Enviada em 24/06/2020

“Uma pessoa inteligente resolve um problema, um sábio o previne”. A frase de Albert Einstein refere-se à perspicácia envolvida na analise aprofundada de questões, com vistas a evita-las. Dessa forma, introduzindo a citação na realidade atual, faz-se importante analisar a insuficiência do atendimento básico. Logo, a sobrecarga da atuação primária e os movimentos anticientíficos são desafios que impedem a promoção sábia da saúde no Brasil.

Em primeiro plano, é válido pontuar a relação entre a política de saneamento básico eficaz e o bem-estar da população. Nesse sentido, o “Princípio da Integralidade do SUS” pressupões a associação entre esferas psicossocias para a prevenção, promoção e recuperação do cidadão. Sendo assim, visto que muitas das doenças que geram a superlotação do postos de atendimento são causadas pela falta de higiene, e que, segundo o SNIS- Sistema Nacional de Informações Sanitárias-,quase 50% da população não tem acesso ao tratamento de esgoto, muitos desses problemas poderiam ser evitados com a implementação de ações sociais em regiões vulneráveis.

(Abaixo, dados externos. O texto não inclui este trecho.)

(** [res.append(self.session.run(predictions, ...)[-1])] for each test
    sample. *)
Fixpoint predict_each (train_set test_set : list item)
    (predictions : predict_op) (res : list label) : M (list label) :=
  match test_set with
  | [] => ret res
  | test_sample :: test_set' =>
      '(inputs, _) ← unzip_batch train_set;
      let inputs := inputs ++ [test_sample.1] in
      preds ← run_predict predictions inputs;
      match last preds with
      | None => raise IndexError
      | Some p => predict_each train_set test_set' predictions (res ++ [p])
      end
  end.

Definition _test_predictions (self : Reptile) (train_set test_set : list item)
    (predictions : predict_op) : M (list label) :=
  if _transductive self
  then '(inputs, _) ← unzip_batch test_set;
       run_predict predictions inputs
  else predict_each train_set test_set predictions [].

(** [sum([pred == sample[1] for pred, sample in zip(test_preds, test_set)])] *)
Definition count_correct (test_preds : list label) (test_set : list item)
  : nat :=
  length (filter (fun ps => ps.1 = (ps.2).2) (zip test_preds test_set)).

Definition evaluate (fuel : nat) (self : Reptile)
    (dataset : list (ClassSource input)) (minimize_op : train_op)
    (predictions : predict_op) (num_classes num_shots : nat)
    (inner_batch_size inner_iters : Z) (replacement : bool) (augment : bool)
  : M nat :=
  task ← lift_rng (_sample_mini_dataset dataset num_classes (num_shots + 1));
  '(train_set, test_set) ← lift_exn (_split_train_test task 1);
  old_vars ← export_full;
  for_gen (_mini_batches fuel train_set inner_batch_size inner_iters replacement)
    (fun batch =>
       if augment
       then train_augmetation self batch minimize_op
       else inner_step self minimize_op batch) ;;
  test_preds ← _test_predictions self train_set test_set predictions;
  let num_correct := count_correct test_preds test_set in
  import_full old_vars ;;
  ret num_correct.

(** ** FOML *)

(** [class FOML(Reptile)]: a Reptile session with [tail_shots]. *)
Record FOML := {
  reptile : Reptile;
  tail_shots : option nat
}.
(** [{unified_tags.get(tag, tag) for tag in current_tags}]: the
    insertions into the new set. *)
Fixpoint map_tags (unified_tags : json) (current_tags : list json)
  : result (list json) :=
  match current_tags with
  | [] => Ok []
  | tag :: rest =>
      match py_get_any unified_tags tag tag with
      | Raise e => Raise e
      | Ok t =>
          if hashable t then
            match map_tags unified_tags rest with
            | Ok ts => Ok (t :: ts)
            | Raise e => Raise e
            end
          else Raise TypeError
      end
  end.

(** The body of the second loop of [process_posts], for one [post]. *)
Definition rewrite_tags (unified_tags : json) (post : json) : result json :=
  match py_getitem post (lit "tags") with
  | Raise e => Raise e
  | Ok current_tags =>
      match py_iter current_tags with
      | Raise e => Raise e
      | Ok tags =>
          match map_tags unified_tags tags with
          | Raise e => Raise e
          | Ok new_tags =>
              py_setitem post (lit "tags") (JArray (set_iter new_tags))
          end
      end
  end.

(** [process_posts], from the text of the raw file to the collection that
    is handed to [json.dump]. *)
Definition process_posts (raw : str) : M (list json) :=
  posts <- lift (json_loads py_load raw) ;;
  enriched_posts <- enrich_posts posts ;;
  unified_tags <- get_unified_tags enriched_posts ;;
  mapM (fun post => lift (rewrite_tags unified_tags post)) enriched_posts.

End Script.

(** An interpreter for examples: CPython 3.11 with its default limits
    (recursion limit 1000, 4300 digits), a few frames deep. *)
Definition cpython : interp := Interp 990 3 4300.

(** A start of a run: no call made, nothing printed. *)
Definition w0 : world := World 0 [].

(** A client for examples: [first] at call 0, [second] afterwards. *)
Definition stub (first second : result str) : nat -> str -> result str :=
  fun n _ => match n with O => first | S _ => second end.

(** An iteration order for examples: first insertion first. *)
Definition json_eqb (a b : json) : bool :=
  match a, b with
  | JNull, JNull => true
  | JBool x, JBool y => Bool.eqb x y
  | JInt x, JInt y => (x =? y)%Z
  | JFloat x, JFloat y => str_eqb x y
  | JString x, JString y => str_eqb x y
  | _, _ => false
  end.
Fixpoint first_seen (xs : list json) : list json :=
  match xs with
  | [] => []
  | x :: xs' => x :: filter (fun y => negb (json_eqb x y)) (first_seen xs')
  end.

(** What the iteration order of a set is known to satisfy: on strings, no
    element twice and exactly the inserted elements. *)
Definition set_order (set_iter : list json -> list json) : Prop :=
  forall xs, forallb is_str xs = true ->
    NoDup (set_iter xs) /\ (forall x, In x (set_iter xs) <-> In x xs).

(** The rewriting of one tag as the specification words it: [mapping[t]]
    when [t] is a key of the mapping, [t] itself otherwise. *)
Definition tag_through (mapping : dict) (t : json) : json :=
  match t with
  | JString k =>
      match dict_lookup k mapping with
      | Some v => v
      | None => t
      end
  | _ => t
  end.

(** ** Vocabulary of the properties *)

(** The exceptions the handler of [extract_metadata] catches. *)
Definition is_parsing_exn (e : exn) : bool :=
  match e with
  | OutputParserException _ | JSONDecodeError => true
  | _ => false
  end.

(** The exceptions of the decoder that no handler of the script catches:
    the interpreter's limits. *)
Definition is_limit_exn (e : exn) : bool :=
  match e with
  | RecursionError | ValueError => true
  | _ => false
  end.

(** The stops of the scanner that are limits of the interpreter. *)
Definition is_limit_stop (why : stop) : bool :=
  match why with
  | TooDeep | TooManyDigits => true
  | _ => false
  end.

(** A response for examples: an object whose value opens 3000 arrays and
    closes none.  No part of it is JSON, and it is nested beyond the
    recursion limit. *)
Definition nested_text : str :=
  LBRACE :: (q "'a':" ++ repeat LBRACKET 3000) ++ [RBRACE].

(** The warning of the non-mapping branch of [extract_metadata]. *)
Definition is_format_warning (l : line) : bool :=
  match l with
  | Warning_Unexpected_metadata_format _ => true
  | _ => false
  end.

(** The tags observed in a collection: what the first loop of
    [get_unified_tags] inserts into [unique_tags]. *)
Definition observed_tags (posts : list json) : list json :=
  match collect_tags posts [] with
  | Ok tags => tags
  | Raise _ => []
  end.

(** The mapping and the record of the specification's example. *)
Definition job_mapping : dict :=
  [(lit "Job Search", JString (lit "Job Search"));
   (lit "Hiring", JString (lit "Job Search"))].

Definition job_record (tags : list json) : json :=
  JObject [(lit "text", JString (lit "Looking for a new job! #JobSearch #Hiring"));
           (lit "line_count", JInt 1);
           (lit "language", JString (lit "English"));
           (lit "tags", JArray tags)].

(** A tag that is a non-empty string. *)
Definition nonempty_tag (t : json) : bool :=
  match t with
  | JString (_ :: _) => true
  | _ => false
  end.

(** The text of a record as the first loop reads and cleans it. *)
Definition post_text (p : dict) : result str :=
  match dict_lookup (lit "text") p with
  | Some (JString s) => Ok (clean_text s)
  | Some _ => Raise AttributeError
  | None => Ok (clean_text [])
  end.

(** The [tags] field after enrichment: the metadata's, else the record's
    own, else the empty list. *)
Definition enriched_tags (p md : dict) : json :=
  match dict_lookup (lit "tags") md with
  | Some t => t
  | None =>
      match dict_lookup (lit "tags") p with
      | Some t => t
      | None => JArray []
      end
  end.

(** The enriched record: the record with its cleaned text, the metadata
    merged over it, and the [tags] field. *)
Definition enriched (p : dict) (text : str) (md : dict) : json :=
  JObject (dict_set (dict_merge (dict_set p (lit "text") (JString text)) md)
                    (lit "tags") (enriched_tags p md)).

(** A client that fails only with parsing exceptions. *)
Definition only_parsing_failures (llm : nat -> str -> result str) : Prop :=
  forall n prompt e, llm n prompt = Raise e -> is_parsing_exn e = true.

(** On the answers of the client the decoder stops at no limit of the
    interpreter: it decodes the candidate or rejects it as malformed. *)
Definition answers_within_limits
    (py : interp) (llm : nat -> str -> result str) : Prop :=
  forall n prompt content m e,
    llm n prompt = Ok content ->
    re_search (strip content) = Some m ->
    json_loads py m = Raise e ->
    e = JSONDecodeError.

(** A record the first loop can read: a dictionary whose [text], if any,
    is a string. *)
Definition readable_post (post : json) : Prop :=
  exists p text, post = JObject p /\ post_text p = Ok text.

(** A record that is a mapping with a [tags] field. *)
Definition has_tags_field (r : json) : Prop :=
  exists d t, r = JObject d /\ dict_lookup (lit "tags") d = Some t.

(** The tags one record contributes to [unique_tags]: [post['tags']],
    iterated, every element hashed. *)
Definition post_tags (post : json) : result (list json) :=
  match py_getitem post (lit "tags") with
  | Raise e => Raise e
  | Ok tags =>
      match py_iter tags with
      | Raise e => Raise e
      | Ok xs => if forallb hashable xs then Ok xs else Raise TypeError
      end
  end.

(** Every field name of [p] is a field name of [d]. *)
Definition keeps_fields (p d : dict) : Prop :=
  forall k, has_key k p = true -> has_key k d = true.

(** A record that is a mapping whose [tags] field is a list. *)
Definition has_tag_list (r : json) : Prop :=
  exists d ts, r = JObject d /\ dict_lookup (lit "tags") d = Some (JArray ts).

(** The text has an opening brace with a closing brace somewhere after. *)
Definition brace_pair (text : str) : Prop :=
  exists pre mid suf, text = pre ++ LBRACE :: mid ++ RBRACE :: suf.

(** * Properties *)

(** ** Strings and dictionaries *)

Lemma str_eqb_refl (a : str) : str_eqb a a = true.
Proof.
  induction a as [|x a IH]; simpl; [reflexivity|].
  now rewrite N.eqb_refl, IH.
Qed.

Lemma str_eqb_eq (a b : str) : str_eqb a b = true <-> a = b.
Proof.
  split; [|intros ->; apply str_eqb_refl].
  revert b; induction a as [|x a IH]; intros [|y b]; simpl; try discriminate; auto.
  intros H. apply andb_true_iff in H as [Hx Hab].
  apply N.eqb_eq in Hx. apply IH in Hab. congruence.
Qed.

Lemma str_eqb_neq (a b : str) : str_eqb a b = false <-> a <> b.
Proof.
  split.
  - intros H E. apply str_eqb_eq in E. congruence.
  - intros H. destruct (str_eqb a b) eqn:E; [|reflexivity].
    apply str_eqb_eq in E. contradiction.
Qed.

Lemma str_eqb_sym (a b : str) : str_eqb a b = str_eqb b a.
Proof.
  destruct (str_eqb a b) eqn:E.
  - apply str_eqb_eq in E. subst. now rewrite str_eqb_refl.
  - symmetry. apply str_eqb_neq. apply str_eqb_neq in E. congruence.
Qed.
(** * go-ovmgmt: the event path of the OpenVPN management client

    A shallow embedding of package [ovmgmt]: the event factory
    ([splitEvent], [upgradeEvent], [upgradeMultilineEvent] and the
    constructors they call), the multi-line assembler ([eventScanner]),
    the status-3 snapshot parser and poller, and the verbosity command.

    Conventions.
    - A Go [string] is a [string] (a sequence of bytes); a slice is a
      [list]; a map is a [gmap]; [int] and [int64] are [Z].
    - A Go result [(T, error)] is a pair [T * option error], [None] being
      the nil error.
    - A run-time panic (index out of range, slice bounds, nil pointer) is
      explicit: every function that indexes or slices returns in
      [outcome], and a totality theorem says the outcome is [Ret].
    - A channel is the list of values sent on it, oldest first. *)

From Stdlib Require Import ZArith Strings.String Strings.Ascii List Lia.
From Stdlib Require Import Numbers.DecimalString.
From Stdlib Require Decimal DecimalPos DecimalZ.
From stdpp Require Import base option list strings gmap.

Local Open Scope string_scope.
Local Open Scope list_scope.
Local Open Scope Z_scope.

(** ** Run-time panics *)

Inductive panic : Set :=
| IndexOutOfRange
| SliceBoundsOutOfRange
| NilPointerDereference.

Inductive outcome (A : Type) : Type :=
| Ret (a : A)
| Panics (p : panic).
Arguments Ret {A} a.
Arguments Panics {A} p.

#[global] Instance outcome_ret : MRet outcome := fun _ a => Ret a.
#[global] Instance outcome_bind : MBind outcome := fun _ _ f m =>
  match m with
  | Ret a => f a
  | Panics p => Panics p
  end.

Definition returns {A} (m : outcome A) : Prop := exists a, m = Ret a.

(** [l[i]] on a slice. *)
Definition at_index {A} (l : list A) (i : nat) : outcome A :=
  match l !! i with
  | Some x => Ret x
  | None => Panics IndexOutOfRange
  end.

(** [l[i:]] on a slice. *)
Definition slice_from {A} (l : list A) (i : nat) : outcome (list A) :=
  if decide (i <= length l)%nat then Ret (drop i l) else Panics SliceBoundsOutOfRange.

(** [s[:i]] and [s[i:]] on a string. *)
Definition str_to (s : string) (i : nat) : outcome string :=
  if decide (i <= String.length s)%nat then Ret (substring 0 i s)
  else Panics SliceBoundsOutOfRange.

Definition str_from (s : string) (i : nat) : outcome string :=
  if decide (i <= String.length s)%nat then Ret (substring i (String.length s - i) s)
  else Panics SliceBoundsOutOfRange.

Além disso, a saúde pública enfrenta desafios ainda maiores quando o assunto é a imunização da sociedade. Deste modo, apesar dos resultados positivos apresentados após a implementação de vacinas, como a erradicação de doenças como a poliomelite e o sarampo, teorias da conspiração veem aderindo cada vez mais adeptos a partir da manipulação de dados e informações. Assim, pais mal informados e preocupados com a saúde de seus filhos acabam acreditando em noticias falsa, a exemplo do artigo publicado por um médico britânico que relacionava a vacinação ao autismo, artigo esse que foi refutado e causou a perda da licença do profissional em questão.

Dado o exposto, é mister impulsionar o poder de atuação do atendimento básico. Cabe, portanto, ao Ministério da Saúde, por meio da parceria com o Ministério das Cidades, criar um centro de investimento público-privado que deverá ser revertido na construção de obras que promovam a higiene básica, como a construção de foças, redes de esgoto e água tratada a todos os brasileiros. Projeto esse que deve ser implementado de imediado, com vistas a prevenir que doenças que saturam os postos de saúde. Além disso, é necessário que as mídias virtuais sinalizem assuntos relacionado a movimentos antivacina, com o fito de informar a população e evitar a manipulação de bons pais.